## Required action
With the line containing "the strings the" as the starting point, output every line of the data below through its final line, character for character.

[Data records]
(** * Release resolution and staged rollout of the JetKVM cloud API

    A shallow embedding of [src/helpers.ts], of the request handlers of
    [src/releases.ts] and of the middleware of [src/auth.ts], with the
    properties of the release-resolution core proved about it.

    Conventions of the embedding.
    - A JavaScript string is a Rocq [string] holding its UTF-8 bytes; all
      the strings the handlers build themselves are ASCII.
    - A JavaScript [number] that the code computes with is [number] below
      (an integer or NaN); database integers are [Z].
    - A function that can throw returns a [Result]; the handlers, which
      read and write the two caches and the release table, live in the
      state-and-exception monad [M].
    - What the code imports from npm packages and from Node is modelled in
      the modules [JS], [Crypto] and [Semver]; the S3 client is a record of
      functions, one per command the code sends. *)

From Stdlib Require Import ZArith Lia Bool Ascii String.
From Stdlib Require Import Init.Byte.
From stdpp Require Import base list strings gmap.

## Result
      the strings the handlers build themselves are ASCII.
    - A JavaScript [number] that the code computes with is [number] below
      (an integer or NaN); database integers are [Z].
    - A function that can throw returns a [Result]; the handlers, which
      read and write the two caches and the release table, live in the
      state-and-exception monad [M].
    - What the code imports from npm packages and from Node is modelled in
      the modules [JS], [Crypto] and [Semver]; the S3 client is a record of
      functions, one per command the code sends. *)

From Stdlib Require Import ZArith Lia Bool Ascii String.
From Stdlib Require Import Init.Byte.
From stdpp Require Import base list strings gmap.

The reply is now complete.